Requirement: Output the line containing "cbn [periodOf gmtime tm_yday]", then every remaining line of the entries below, exactly as written and with no other text.

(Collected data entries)
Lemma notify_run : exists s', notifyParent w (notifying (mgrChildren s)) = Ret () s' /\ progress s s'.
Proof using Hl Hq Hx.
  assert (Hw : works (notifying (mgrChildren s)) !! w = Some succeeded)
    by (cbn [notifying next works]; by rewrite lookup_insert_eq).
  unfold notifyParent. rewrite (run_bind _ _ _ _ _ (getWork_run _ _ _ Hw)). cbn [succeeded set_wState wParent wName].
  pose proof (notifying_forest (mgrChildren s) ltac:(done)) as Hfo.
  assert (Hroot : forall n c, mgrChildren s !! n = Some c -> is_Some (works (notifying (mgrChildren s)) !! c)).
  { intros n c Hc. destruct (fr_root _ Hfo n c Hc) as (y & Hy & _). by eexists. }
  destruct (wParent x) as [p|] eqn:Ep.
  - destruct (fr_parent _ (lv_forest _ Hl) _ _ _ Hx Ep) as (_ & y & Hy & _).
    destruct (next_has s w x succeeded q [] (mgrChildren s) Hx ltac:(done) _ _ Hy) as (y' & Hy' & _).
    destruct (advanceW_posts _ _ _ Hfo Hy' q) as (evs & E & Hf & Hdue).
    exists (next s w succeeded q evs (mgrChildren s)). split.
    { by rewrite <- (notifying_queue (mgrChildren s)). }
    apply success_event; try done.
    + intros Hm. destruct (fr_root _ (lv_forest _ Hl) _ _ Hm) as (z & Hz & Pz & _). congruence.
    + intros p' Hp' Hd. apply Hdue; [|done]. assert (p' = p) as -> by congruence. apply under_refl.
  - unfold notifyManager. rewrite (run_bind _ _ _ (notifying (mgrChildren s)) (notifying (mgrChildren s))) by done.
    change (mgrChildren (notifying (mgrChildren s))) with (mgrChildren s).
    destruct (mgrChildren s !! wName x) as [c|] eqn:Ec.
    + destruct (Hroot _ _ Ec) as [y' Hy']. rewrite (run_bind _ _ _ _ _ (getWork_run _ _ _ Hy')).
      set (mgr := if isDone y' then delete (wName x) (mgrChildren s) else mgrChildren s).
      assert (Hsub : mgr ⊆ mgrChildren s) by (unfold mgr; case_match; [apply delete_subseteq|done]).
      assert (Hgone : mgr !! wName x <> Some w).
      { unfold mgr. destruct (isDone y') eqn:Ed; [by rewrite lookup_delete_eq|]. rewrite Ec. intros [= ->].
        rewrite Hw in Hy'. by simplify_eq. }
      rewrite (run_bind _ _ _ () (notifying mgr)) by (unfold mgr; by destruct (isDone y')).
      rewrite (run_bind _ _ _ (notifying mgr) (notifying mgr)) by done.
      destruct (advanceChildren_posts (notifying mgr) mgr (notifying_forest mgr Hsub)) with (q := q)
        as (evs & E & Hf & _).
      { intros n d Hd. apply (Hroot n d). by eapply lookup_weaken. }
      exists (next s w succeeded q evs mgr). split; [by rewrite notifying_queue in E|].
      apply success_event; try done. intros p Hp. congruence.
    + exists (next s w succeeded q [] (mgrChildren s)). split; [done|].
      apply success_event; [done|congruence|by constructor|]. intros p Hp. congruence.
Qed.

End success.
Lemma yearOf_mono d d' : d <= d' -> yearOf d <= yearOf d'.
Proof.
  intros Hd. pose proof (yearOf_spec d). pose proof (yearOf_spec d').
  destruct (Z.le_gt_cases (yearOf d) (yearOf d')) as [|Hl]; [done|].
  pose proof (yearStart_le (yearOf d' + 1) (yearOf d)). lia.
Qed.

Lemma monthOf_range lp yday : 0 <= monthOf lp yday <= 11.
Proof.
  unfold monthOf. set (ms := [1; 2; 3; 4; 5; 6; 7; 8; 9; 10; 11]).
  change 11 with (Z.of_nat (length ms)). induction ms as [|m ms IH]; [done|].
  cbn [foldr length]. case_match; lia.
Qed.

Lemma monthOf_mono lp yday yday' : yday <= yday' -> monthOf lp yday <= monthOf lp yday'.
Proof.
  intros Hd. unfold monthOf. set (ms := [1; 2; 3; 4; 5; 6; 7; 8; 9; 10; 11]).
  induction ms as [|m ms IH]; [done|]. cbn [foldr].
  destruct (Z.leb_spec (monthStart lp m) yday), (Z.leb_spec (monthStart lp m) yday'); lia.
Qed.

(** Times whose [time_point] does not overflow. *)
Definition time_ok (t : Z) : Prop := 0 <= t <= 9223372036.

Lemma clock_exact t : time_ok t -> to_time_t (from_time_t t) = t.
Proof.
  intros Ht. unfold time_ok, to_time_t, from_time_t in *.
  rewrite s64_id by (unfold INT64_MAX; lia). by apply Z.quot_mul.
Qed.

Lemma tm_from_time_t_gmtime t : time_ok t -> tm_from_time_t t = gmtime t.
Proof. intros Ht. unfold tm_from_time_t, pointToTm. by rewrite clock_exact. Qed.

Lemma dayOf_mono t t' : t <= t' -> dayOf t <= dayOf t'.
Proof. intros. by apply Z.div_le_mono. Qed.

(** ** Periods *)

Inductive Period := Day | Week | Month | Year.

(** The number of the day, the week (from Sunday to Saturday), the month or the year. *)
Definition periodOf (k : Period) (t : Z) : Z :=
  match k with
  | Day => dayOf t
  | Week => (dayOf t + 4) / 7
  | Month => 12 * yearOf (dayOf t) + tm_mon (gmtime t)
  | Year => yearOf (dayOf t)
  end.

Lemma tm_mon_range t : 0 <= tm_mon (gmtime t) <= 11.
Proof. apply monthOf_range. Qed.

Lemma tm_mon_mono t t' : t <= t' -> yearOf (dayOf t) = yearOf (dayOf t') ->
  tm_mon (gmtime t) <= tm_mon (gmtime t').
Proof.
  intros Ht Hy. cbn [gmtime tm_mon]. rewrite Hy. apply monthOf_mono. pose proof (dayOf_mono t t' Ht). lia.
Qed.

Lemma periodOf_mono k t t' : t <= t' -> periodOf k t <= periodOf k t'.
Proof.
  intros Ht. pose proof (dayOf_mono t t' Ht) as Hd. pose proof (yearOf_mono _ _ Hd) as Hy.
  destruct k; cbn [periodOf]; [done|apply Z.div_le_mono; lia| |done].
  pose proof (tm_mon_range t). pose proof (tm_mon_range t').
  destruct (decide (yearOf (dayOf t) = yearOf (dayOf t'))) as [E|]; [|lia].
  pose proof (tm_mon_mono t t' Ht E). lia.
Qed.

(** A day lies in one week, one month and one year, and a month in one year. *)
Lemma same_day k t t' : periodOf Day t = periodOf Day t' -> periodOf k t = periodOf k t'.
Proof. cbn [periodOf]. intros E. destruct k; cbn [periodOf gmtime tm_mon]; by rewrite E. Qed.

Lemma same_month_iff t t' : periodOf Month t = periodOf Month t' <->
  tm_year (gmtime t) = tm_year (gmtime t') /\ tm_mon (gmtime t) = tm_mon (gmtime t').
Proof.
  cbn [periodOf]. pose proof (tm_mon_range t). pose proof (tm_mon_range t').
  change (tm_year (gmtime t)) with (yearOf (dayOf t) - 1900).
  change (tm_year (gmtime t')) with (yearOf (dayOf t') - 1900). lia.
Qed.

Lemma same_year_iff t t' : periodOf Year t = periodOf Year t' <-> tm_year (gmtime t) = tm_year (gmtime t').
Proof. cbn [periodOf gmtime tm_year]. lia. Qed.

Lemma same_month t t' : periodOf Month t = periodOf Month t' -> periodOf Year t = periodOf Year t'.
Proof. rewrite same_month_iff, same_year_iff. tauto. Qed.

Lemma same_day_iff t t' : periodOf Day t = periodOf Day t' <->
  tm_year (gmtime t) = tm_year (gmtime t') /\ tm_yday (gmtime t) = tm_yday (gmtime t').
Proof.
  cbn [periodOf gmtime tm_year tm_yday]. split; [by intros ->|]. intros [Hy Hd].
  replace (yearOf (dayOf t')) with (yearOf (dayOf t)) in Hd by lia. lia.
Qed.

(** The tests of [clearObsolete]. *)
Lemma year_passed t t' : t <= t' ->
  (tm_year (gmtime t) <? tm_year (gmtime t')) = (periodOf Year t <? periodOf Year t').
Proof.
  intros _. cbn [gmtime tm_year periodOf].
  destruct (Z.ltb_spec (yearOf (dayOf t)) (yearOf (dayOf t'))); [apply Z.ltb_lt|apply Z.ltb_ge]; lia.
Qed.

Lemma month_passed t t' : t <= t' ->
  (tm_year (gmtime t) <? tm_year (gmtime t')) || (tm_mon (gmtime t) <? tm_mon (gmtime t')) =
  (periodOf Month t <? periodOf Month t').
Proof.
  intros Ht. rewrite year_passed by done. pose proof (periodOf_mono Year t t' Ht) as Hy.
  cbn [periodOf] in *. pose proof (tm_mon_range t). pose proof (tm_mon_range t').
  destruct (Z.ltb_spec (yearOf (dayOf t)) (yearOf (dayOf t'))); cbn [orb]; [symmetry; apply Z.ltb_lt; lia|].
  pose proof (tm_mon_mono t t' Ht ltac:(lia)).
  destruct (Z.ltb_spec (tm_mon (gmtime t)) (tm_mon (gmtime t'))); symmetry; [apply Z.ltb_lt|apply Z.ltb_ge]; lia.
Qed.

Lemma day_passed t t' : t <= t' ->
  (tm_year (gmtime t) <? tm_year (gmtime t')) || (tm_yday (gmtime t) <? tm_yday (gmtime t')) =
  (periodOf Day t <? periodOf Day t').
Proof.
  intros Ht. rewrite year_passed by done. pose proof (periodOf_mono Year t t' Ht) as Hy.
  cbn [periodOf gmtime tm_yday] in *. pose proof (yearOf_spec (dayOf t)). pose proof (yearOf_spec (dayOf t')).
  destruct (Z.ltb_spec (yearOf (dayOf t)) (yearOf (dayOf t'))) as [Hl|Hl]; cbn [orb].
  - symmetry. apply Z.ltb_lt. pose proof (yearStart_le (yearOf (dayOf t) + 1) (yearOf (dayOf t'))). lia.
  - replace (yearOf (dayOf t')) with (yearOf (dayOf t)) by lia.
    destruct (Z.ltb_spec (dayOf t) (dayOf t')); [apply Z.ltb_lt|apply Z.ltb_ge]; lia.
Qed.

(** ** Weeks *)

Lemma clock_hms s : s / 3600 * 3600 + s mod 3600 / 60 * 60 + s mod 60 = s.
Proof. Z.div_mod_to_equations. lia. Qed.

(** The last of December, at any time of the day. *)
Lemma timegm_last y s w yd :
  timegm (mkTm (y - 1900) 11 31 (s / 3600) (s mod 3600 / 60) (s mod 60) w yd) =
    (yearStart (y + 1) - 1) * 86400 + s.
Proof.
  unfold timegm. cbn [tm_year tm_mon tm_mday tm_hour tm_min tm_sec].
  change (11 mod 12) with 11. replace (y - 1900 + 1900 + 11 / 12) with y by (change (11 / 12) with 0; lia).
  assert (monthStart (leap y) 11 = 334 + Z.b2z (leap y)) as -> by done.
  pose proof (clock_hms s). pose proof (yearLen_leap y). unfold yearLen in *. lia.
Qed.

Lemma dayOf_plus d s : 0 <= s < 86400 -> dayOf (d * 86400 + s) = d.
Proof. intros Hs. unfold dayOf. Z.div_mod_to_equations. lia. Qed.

Solution to this exercise:
  cbn [periodOf gmtime tm_yday] in *. pose proof (yearOf_spec (dayOf t)). pose proof (yearOf_spec (dayOf t')).
  destruct (Z.ltb_spec (yearOf (dayOf t)) (yearOf (dayOf t'))) as [Hl|Hl]; cbn [orb].
  - symmetry. apply Z.ltb_lt. pose proof (yearStart_le (yearOf (dayOf t) + 1) (yearOf (dayOf t'))). lia.
  - replace (yearOf (dayOf t')) with (yearOf (dayOf t)) by lia.
    destruct (Z.ltb_spec (dayOf t) (dayOf t')); [apply Z.ltb_lt|apply Z.ltb_ge]; lia.
Qed.

(** ** Weeks *)

Lemma clock_hms s : s / 3600 * 3600 + s mod 3600 / 60 * 60 + s mod 60 = s.
Proof. Z.div_mod_to_equations. lia. Qed.

(** The last of December, at any time of the day. *)
Lemma timegm_last y s w yd :
  timegm (mkTm (y - 1900) 11 31 (s / 3600) (s mod 3600 / 60) (s mod 60) w yd) =
    (yearStart (y + 1) - 1) * 86400 + s.
Proof.
  unfold timegm. cbn [tm_year tm_mon tm_mday tm_hour tm_min tm_sec].
  change (11 mod 12) with 11. replace (y - 1900 + 1900 + 11 / 12) with y by (change (11 / 12) with 0; lia).
  assert (monthStart (leap y) 11 = 334 + Z.b2z (leap y)) as -> by done.
  pose proof (clock_hms s). pose proof (yearLen_leap y). unfold yearLen in *. lia.
Qed.

Lemma dayOf_plus d s : 0 <= s < 86400 -> dayOf (d * 86400 + s) = d.
Proof. intros Hs. unfold dayOf. Z.div_mod_to_equations. lia. Qed.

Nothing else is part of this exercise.